Continuing on that trajectory of excellence, Burhan also recently received the best paper award at the 2020 ISBI for his research on MRI reconstruction. Sponsored by the IEEE Signal Processing Society, and the IEEE Engineering in Medicine and Biology Society, the ISBI is a major conference on biomedical imaging. It is a competitive platform, and success at the symposium will help Burhan’s methodology gain wider traction and circulation. He is working towards his doctoral degree under the guidance of Prof. Mehmet Akçakaya. Burhan is also a recipient of several other awards: multiple ISMRM travel awards, an ECE department fellowship, the IEM Walter Lang Barnes travel fellowship, and an ISBI travel award. Supporting his doctoral work, are Burhan’s broad interests in the areas of signal processing, machine learning, and magnetic resonance imaging (MRI).
Burhan’s research mainly focuses on MRI reconstruction from sub-sampled data. Data acquisition during MRI is a slow process, one that involves trade-offs between resolution, scan time, and noise or signal-to-noise ratio. One way to improve the process without increasing the scan time, is to acquire less data (sub-sampling), and reconstruct the images using redundancies that are built into the data acquisition process such as multiple sensors, or redundancies in image structures.
A key part of Burhan’s doctoral work has to do with accelerated multi-dimensional MRI datasets suffering from high noise amplification. A critical outcome of this work is high-quality high-resolution images that are useful in a clinical context. The results have been shared at various conferences, and published in IEEE Transactions on Computational Imaging.
Another part of his research involves the application of machine learning to MRI reconstruction. Deep learning has recently emerged as an alternative technique for accelerated MRI because of its superior reconstruction quality as compared to conventional techniques. Although deep learning can be used as a black-box-tool for MRI reconstruction, it is beneficial to incorporate the information we know about the physics of MRI to this process, as it can ensure consistency with acquired measurements. Most current deep learning methods require fully sampled data to train artificial neural networks (ANN). But acquiring fully sampled datasets is typically impractical in the face of challenges such as organ movement, (a beating heart), signal decay during some MR scans, as well as long scan times during which the subject has to remain still.

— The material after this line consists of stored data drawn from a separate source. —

(** ** The route *)

Lemma read_route_plain d flag pre r rest :
  (Z.land (byte_to_Z flag) msgRouteCompressMask =? 1) = false ->
  (String.length r <= 255)%nat ->
  read_route d flag (pre ++ [byte_of_Z (Z.of_nat (String.length r))] ++ str_bytes r ++ rest)
    (length pre) = Ok (false, r, (length pre + 1 + String.length r)%nat).
Proof.
  intros Hf Hr. unfold read_route. rewrite Hf, go_index_app_r by done.
  cbn [app go_index lookup list_lookup mbind outcome_bind].
  rewrite byte_to_of_Z_small, Nat2Z.id by lia.
  rewrite (bool_decide_eq_false_2 (_ < S _)%nat)
    by (rewrite !length_app; cbn [length]; lia).
  rewrite (bool_decide_eq_false_2 (_ < _)%nat)
    by (rewrite !length_app; cbn [length]; rewrite length_app, str_bytes_length; lia).
  cbn [orb]. rewrite (cons_middle _ pre), app_assoc, go_slice_app.
  - cbn [mbind outcome_bind]. rewrite bytes_str_bytes. do 2 f_equal. lia.
  - rewrite length_app. cbn. lia.
  - rewrite str_bytes_length. lia.
  - lia.
Qed.

Lemma code_bytes code :
  0 <= code < 2 ^ 16 ->
  be_uint16 [byte_of_Z (Z.land (Z.shiftr code 8) 0xFF); byte_of_Z (Z.land code 0xFF)] = code.
Proof.
  intros Hc. unfold be_uint16. rewrite !byte_to_of_Z. change 0xFF with (Z.ones 8).
  change 256 with (2 ^ 8). rewrite !Z.land_ones, !Z.mod_mod, Z.shiftr_div_pow2 by lia.
  rewrite (Z.mod_small (code / _)) by (Z.to_euclidean_division_equations; lia).
  rewrite <-Z.shiftr_div_pow2, <-Z.land_ones by lia. symmetry.
  apply Z.bits_inj'. intros n Hn.
  rewrite Z.lor_spec, Z.land_spec, Z.testbit_ones_nonneg by lia.
  destruct (Z.ltb_spec n 8).
  - rewrite Z.shiftl_spec_low by lia. by rewrite andb_true_r.
  - rewrite Z.shiftl_spec_high, Z.shiftr_spec by lia.
    rewrite andb_false_r, orb_false_r. f_equal. lia.
Qed.

Lemma read_route_coded d flag pre code r rest :
  (Z.land (byte_to_Z flag) msgRouteCompressMask =? 1) = true ->
  0 <= code < 2 ^ 16 -> codes d !! code = Some r ->
  read_route d flag
    (pre ++ [byte_of_Z (Z.land (Z.shiftr code 8) 0xFF); byte_of_Z (Z.land code 0xFF)] ++ rest)
    (length pre) = Ok (true, r, (length pre + 2)%nat).
Proof.
  intros Hf Hc Hd. unfold read_route. rewrite Hf.
  rewrite !bool_decide_eq_false_2 by (rewrite !length_app; cbn [length]; lia).
  cbn [orb]. rewrite go_slice_app by (cbn [length]; lia).
  cbn [mbind outcome_bind]. by rewrite code_bytes, Hd.
Qed.

(** ** The flag byte *)

Lemma valid_types t : invalidType t = false -> t = Request \/ t = Notify \/ t = Response.
Proof. destruct t; try discriminate; auto. Qed.

(** What the decoder reads off a flag byte. *)
Definition flag_bits (flag typ : byte) (cmp err gz : bool) : Prop :=
  byte_of_Z (Z.land (Z.shiftr (byte_to_Z flag) 1) msgTypeMask) = typ /\
  (Z.land (byte_to_Z flag) msgRouteCompressMask =? 1) = cmp /\
  (Z.land (byte_to_Z flag) errorMask =? errorMask) = err /\
  (Z.land (byte_to_Z flag) gzipMask =? gzipMask) = gz.

(** The flag byte the encoder writes. *)
Definition make_flag (typ : byte) (cmp err gz : bool) : byte :=
  let flag := byte_of_Z (Z.shiftl (byte_to_Z typ) 1) in
  let flag := if cmp then byte_of_Z (Z.lor (byte_to_Z flag) msgRouteCompressMask) else flag in
  let flag := if err then byte_of_Z (Z.lor (byte_to_Z flag) errorMask) else flag in
  if gz then byte_of_Z (Z.lor (byte_to_Z flag) gzipMask) else flag.

Lemma make_flag_bits typ cmp err gz :
  invalidType typ = false -> flag_bits (make_flag typ cmp err gz) typ cmp err gz.
Proof.
  intros [->|[->| ->]]%valid_types; destruct cmp, err, gz; by repeat split.
Qed.

Section RoundTrip.
Context `{Zlib}.

(** The bytes of the id and of the route. *)
Definition id_part (m : Message) : list byte :=
  if has_id (Typ m) then put_id 10 (ID m) else [].
Definition route_part (d : Dict) (m : Message) : list byte :=
  if routable (Typ m) then
    match routes d !! Route m with
    | Some code => [byte_of_Z (Z.land (Z.shiftr code 8) 0xFF); byte_of_Z (Z.land code 0xFF)]
    | None => byte_of_Z (Z.of_nat (String.length (Route m))) :: str_bytes (Route m)
    end
  else [].

Definition is_some_b {A} (o : option A) : bool := match o with Some _ => true | None => false end.

(** The layout of an encoded message: its flag byte, id, route and data. *)
Lemma Encode_layout c d m buf m' :
  Encode c d m = Ok (buf, m') ->
  exists gz, let flag := make_flag (Typ m) (is_some_b (routes d !! Route m)) (IsErr m) gz in
    invalidType (Typ m) = false /\
    buf = flag :: id_part m ++ route_part d m ++ Data m' /\
    (if gz then c = true /\ DeflateData (Data m) = Ok (Data m') /\
                (length (Data m') < length (Data m))%nat
     else Data m' = Data m).
Proof.
  unfold Encode. destruct (invalidType (Typ m)); [done|].
  set (buf0 := if routable (Typ m) then _ else _).
  assert (buf0 = make_flag (Typ m) (is_some_b (routes d !! Route m)) (IsErr m) false
                   :: id_part m ++ route_part d m) as ->.
  { unfold buf0, make_flag, id_part, route_part.
    destruct (has_id _), (routable _), (routes d !! _), (IsErr m); cbn [is_some_b app];
      rewrite ?app_nil_r, <-?app_assoc; done. }
  intros HE.
  assert (HE' : (buf = (make_flag (Typ m) (is_some_b (routes d !! Route m)) (IsErr m) false
                   :: id_part m ++ route_part d m) ++ Data m /\ m' = m) \/
    (c = true /\ exists z, DeflateData (Data m) = Ok z /\ (length z < length (Data m))%nat /\
      m' = mkMessage (Typ m) (ID m) (Route m) z (compressed m) (IsErr m) /\
      buf = (make_flag (Typ m) (is_some_b (routes d !! Route m)) (IsErr m) true
              :: id_part m ++ route_part d m) ++ z)).
  { destruct c; [|injection HE as <- <-; auto]. outcome_inv.
    revert HE. case_bool_decide; intros [= <- <-]; [|auto].
    right. split; [done|]. eexists; split_and!; [done|done|done|].
    unfold make_flag. done. }
  destruct HE' as [[-> ->]|(-> & z & Hz & Hl & -> & ->)].
  - exists false. cbn. by rewrite <-app_assoc.
  - exists true. cbn. by rewrite <-app_assoc.
Qed.

(** A message the encoder can represent: the id is a [uint], and a routable
    message has a route with a 16-bit code in the dictionary or of at most
    255 bytes. *)
Definition wf_message (d : Dict) (m : Message) : Prop :=
  0 <= ID m < 2 ^ 64 /\
  (routable (Typ m) = true ->
   match routes d !! Route m with
   | Some code => 0 <= code < 2 ^ 16
   | None => (String.length (Route m) <= 255)%nat
   end).

(** What the receiver sees of a message: the id only on types that carry
    one, the route only on routable types. *)
Definition received (d : Dict) (m : Message) : Message :=
  mkMessage (Typ m) (if has_id (Typ m) then ID m else 0)
    (if routable (Typ m) then Route m else "") (Data m)
    (routable (Typ m) && is_some_b (routes d !! Route m)) (IsErr m).

Lemma id_part_read d m rest :
  wf_message d m ->
  (if has_id (Typ m) then
     let '(id, n) := read_id (id_part m ++ rest) 0 0 in
     (id, match n with Some n => S n | None => 1%nat end)
   else (0, 1%nat)) = (if has_id (Typ m) then ID m else 0, S (length (id_part m))).
Proof.
  intros [Hid _]. unfold id_part. destruct (has_id (Typ m)); [|done].
  by rewrite read_id_ten.
Qed.
(* ===== verification/Context.v ===== *)
(** * Propagated context: [context/context.go] and [constants/const.go]

    A Go context is a chain of key/value frames. The values that travel with
    an RPC live in one [map[string]interface{}] stored under
    [PropagateCtxKey]; the map is a reference, so the model keeps the maps
    in a store and the frames hold locations. *)

From S2P Require Import Prelude Utf8 GoJson Errors.
From stdpp Require Import sorting.
From Stdlib Require Import Strings.Byte.

Module Ctx.
Import Utf8.

(** ** Keys of the propagated map *)

Definition SpanPropagateCtxKey := "opentracing-span".
Definition PeerIDKey := "peer.id".
Definition PeerServiceKey := "peer.service".
Definition StartTimeKey := "req-start-time".
Definition RequestIDKey := "request.id".
Definition RouteKey := "req-route".
Definition ShareIDKey := "share.id".
Definition MetricTagsKey := "metric-tags".
Definition RegionKey := "region".
Definition RequestTimeout := "reqTimeout".

(** ** Values *)

(** The dynamic values ([interface{}]) the code puts in the map or tests
    for: nil, a string, a [map[string]string], a [TextMapCarrier], what
    decoding made of a JSON boolean, number, array or object, and any other
    value. *)
Inductive gval :=
| GNil
| GStr (s : string)
| GTags (m : gmap string string)
| GCarrier (m : gmap string string)
| GJson (j : GoJson.json)
| GOther (n : Z).

#[export] Instance gval_eq_dec : EqDecision gval.
Proof. solve_decision. Defined.

(** [v.(string)]: the checked and the panicking type assertion. *)
Definition as_string (v : gval) : option string :=
  match v with GStr s => Some s | _ => None end.
Definition must_string (v : gval) : result string :=
  match v with GStr s => Ok s | _ => Panics BadTypeAssertion end.

Abbreviation loc := positive.
Abbreviation heap := (gmap positive (gmap string gval)).

(** A fresh location. *)
Definition alloc (h : heap) (m : gmap string gval) : heap * loc :=
  let l := fresh (dom h) in (<[l := m]> h, l).

Inductive ckey := PropagateCtxKey | LoggerCtxKey | SpanKey | UserKey (k : string).

(** The value of a frame: a reference to a propagated map ([None] is the nil
    map), or any other value. *)
Inductive cval := CMap (l : option loc) | CVal (v : gval).

#[export] Instance ckey_eq_dec : EqDecision ckey.
Proof. solve_decision. Defined.
#[export] Instance cval_eq_dec : EqDecision cval.
Proof. solve_decision. Defined.

(** [context.Context]; the nil interface is [None : option ctx]. *)
Inductive ctx := Background | WithValue (parent : ctx) (k : ckey) (v : cval).

#[export] Instance ctx_eq_dec : EqDecision ctx.
Proof. solve_decision. Defined.

(** [ctx.Value(k)]: the nearest frame. *)
Fixpoint ctx_value (c : ctx) (k : ckey) : option cval :=
  match c with
  | Background => None
  | WithValue c k' v => if decide (k' = k) then Some v else ctx_value c k
  end.

(** [context.WithValue], which panics on a nil parent. *)
Definition with_value (c : option ctx) (k : ckey) (v : cval) : result ctx :=
  match c with
  | Some c => Ok (WithValue c k v)
  | None => Panics (PanicMessage "cannot create context from nil parent")
  end.

(** ** Operations *)

(** [ToMap]: the map of the context, or a new empty one. *)
Definition ToMap (h : heap) (c : option ctx) : result (heap * option loc) :=
  match c with
  | None => let '(h, l) := alloc h ∅ in Ok (h, Some l)
  | Some c =>
      match ctx_value c PropagateCtxKey with
      | Some (CMap l) => Ok (h, l)
      | Some (CVal GNil) | None => let '(h, l) := alloc h ∅ in Ok (h, Some l)
      | Some (CVal _) => Panics BadTypeAssertion
      end
  end.

(** Reading and writing a map through its reference. *)
Definition map_at (h : heap) (l : option loc) : gmap string gval :=
  match l with Some l => default ∅ (h !! l) | None => ∅ end.
Definition map_store (h : heap) (l : option loc) (k : string) (v : gval) : result heap :=
  match l with
  | Some l => Ok (<[l := <[k := v]> (map_at h (Some l))]> h)
  | None => Panics NilMapWrite
  end.

(** [AddToPropagateCtx]: it writes into the map it found, and wraps the
    context in a frame with the same map. *)
Definition AddToPropagateCtx (h : heap) (c : option ctx) (key : string) (val : gval)
  : result (heap * ctx) :=
  '(h, propagate) ← ToMap h c;
  h ← map_store h propagate key val;
  c ← with_value c PropagateCtxKey (CMap propagate);
  Ok (h, c).

(** [GetFromPropagateCtx]; a map [ToMap] had to make is garbage at once. *)
Definition GetFromPropagateCtx (h : heap) (c : option ctx) (key : string) : result gval :=
  '(h, propagate) ← ToMap h c;
  Ok (default GNil (map_at h propagate !! key)).

(** [FromMap]. *)
Definition FromMap (l : option loc) : ctx := WithValue Background PropagateCtxKey (CMap l).

(** encoding/json on the propagated map: [json.Marshal(m)], and
    [json.Unmarshal] into a [map[string]interface{}], which the document
    [null] sets to the nil map. *)
Class Json := {
  json_marshal : gmap string gval -> result (list byte);
  json_unmarshal : list byte -> result (option (gmap string gval))
}.

(** The dynamic type a value has after a round through JSON: a map of strings
    is a map of interfaces. *)
Definition json_norm (v : gval) : gval :=
  match v with
  | GTags m | GCarrier m => GJson (GoJson.JObj (GoJson.sorted (GoJson.string_members m)))
  | v => v
  end.

(** JSON carries these values unchanged, up to [json_norm]: strings that are
    UTF-8, maps of them, and decoded values without numbers (whose text is
    chosen by strconv). *)
Definition plain_json (j : GoJson.json) : Prop :=
  match j with GoJson.JNull | GoJson.JStr _ => False | _ => True end /\
  GoJson.wf_json j = true /\ (GoJson.depth j < GoJson.maxNestingDepth)%Z /\
  forall float, GoJson.norm float j = Some j.
Definition plain_value (v : gval) : Prop :=
  match v with
  | GNil => True
  | GStr s => valid_string s = true
  | GTags m | GCarrier m => GoJson.utf8_map m
  | GJson j => plain_json j
  | GOther _ => False
  end.
Definition plain_map (m : gmap string gval) : Prop :=
  map_Forall (fun k v => valid_string k = true /\ plain_value v) m.

Class JsonLaws (J : Json) := {
  json_roundtrip m b : plain_map m -> json_marshal m = Ok b ->
    b <> [] /\ json_unmarshal b = Ok (Some (json_norm <$> m));
  json_total m : plain_map m -> is_ok (json_marshal m) = true;
  json_null : json_unmarshal (str_bytes "null") = Ok None;
  json_error b e : json_unmarshal b = Err e -> e <> ENrpc None;
  json_no_panic b p : json_unmarshal b <> Panics p
}.

Section Transport.
Context `{Json}.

To counter the problem, Burhaneddin has developed a self-supervised learning framework that enables training of physics-based deep learning MRI reconstruction without requiring fully-sampled data. He does this by splitting available data into two complementary disjoint sets, where one is used to train ANNs and the other is used to check the quality of the reconstruction.
The results so far have been promising, already demonstrating fourfold gains in scan time in both musculoskeletal and brain MRI. The results will soon be shared at multiple conferences, and a journal article detailing the work is set to be published in Magnetic Resonance in Medicine, a leading journal for MRI in medical applications.